(Records from a data source)
== == ==

(** C13: The tokens a login or a completed enrollment hands out work, and only
    until the session ends: as long as the sessions are left as they are, the
    session token authenticates the founder it was issued to and the CSRF
    token is accepted for that session, up to twelve hours after the issue,
    and from then on it is refused as expired. *)
Theorem issued_tokens_work sr w w' :
  (∃ cid body, FinishLogin cid body w = (Ok sr, w')) ∨
  (∃ token conf, Complete token conf w = (Ok sr, w')) →
  ∃ rec, se_FounderID rec = sr_FounderID sr ∧ se_ExpiresAt rec = se_CreatedAt rec + 12 * Hour ∧
    VerifyCSRFToken rec (sr_CSRFToken sr) = Ok tt ∧
    ∀ w2, db_sessions (w_db w2) = db_sessions (w_db w') →
      if decide (clock (w_ticks w2) < se_ExpiresAt rec)
      then ∃ p, AuthenticateSessionToken (sr_SessionToken sr) w2 = (Ok (p, rec), tick w2) ∧
                p_FounderID p = sr_FounderID sr ∧ p_SessionID p = se_SessionID rec ∧
                p_AuthTime p = se_CreatedAt rec
      else AuthenticateSessionToken (sr_SessionToken sr) w2 = (Err ErrSessionExpired, tick w2).
Proof.
  intros Hi. assert (∃ rec, issued sr rec (w_db w')) as (rec & raw & csrf & H1 & H2 & H3 & H4 & H5 & H6 & H7).
  { destruct Hi as [(cid & body & E)|(token & conf & E)];
      [by eapply FinishLogin_issued|by eapply Complete_issued]. }
  exists rec. split_and!; [done|done| |].
  - unfold VerifyCSRFToken. rewrite H2, H5, hexDecode_hex. cbn [opt_res].
    change (Ok csrf ≫= ?f) with (f csrf). cbv beta. change (Ok ?a ≫= ?f) with (f a). cbv beta.
    rewrite require_res_then by apply length_Sum256. unfold require_res. by rewrite decide_True.
  - intros w2 E2. rewrite !authenticate_run, H1. unfold session_by_hash in *. rewrite E2, H3.
    unfold session_verdict. rewrite H5, hexDecode_hex, require_res_then by done. cbn [opt_res].
    case_decide as Hx.
    + rewrite require_res_then by done. change (Ok (Sum256 csrf) ≫= ?f) with (f (Sum256 csrf)). cbv beta.
      rewrite require_res_then by apply length_Sum256. eexists. by split_and!.
    + unfold require_res. by rewrite decide_False.
Qed.
End sessions.

(** ** Effect of a completed enrollment *)

Section effect.
Context `{Env}.

Definition credentials_put (founderID : string) (staged : list WebAuthnCredentialRecord)
    (m : gmap (string * string) WebAuthnCredentialRecord) :=
  foldl (λ m r, <[(wc_WorkspaceID r, wc_CredentialID r) := r <| wc_FounderID := founderID |>]> m)
    m staged.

== == ==

WORK INSTRUCTION —
Using the data above, print exactly the lines from the line that contains "db_sessions (w_db w') →" through the line that contains "else AuthenticateSessionToken (sr_SessionToken", with both included.

EXERCISE RESPONSE —
    ∀ w2, db_sessions (w_db w2) = db_sessions (w_db w') →
      if decide (clock (w_ticks w2) < se_ExpiresAt rec)
      then ∃ p, AuthenticateSessionToken (sr_SessionToken sr) w2 = (Ok (p, rec), tick w2) ∧
                p_FounderID p = sr_FounderID sr ∧ p_SessionID p = se_SessionID rec ∧
                p_AuthTime p = se_CreatedAt rec
      else AuthenticateSessionToken (sr_SessionToken sr) w2 = (Err ErrSessionExpired, tick w2).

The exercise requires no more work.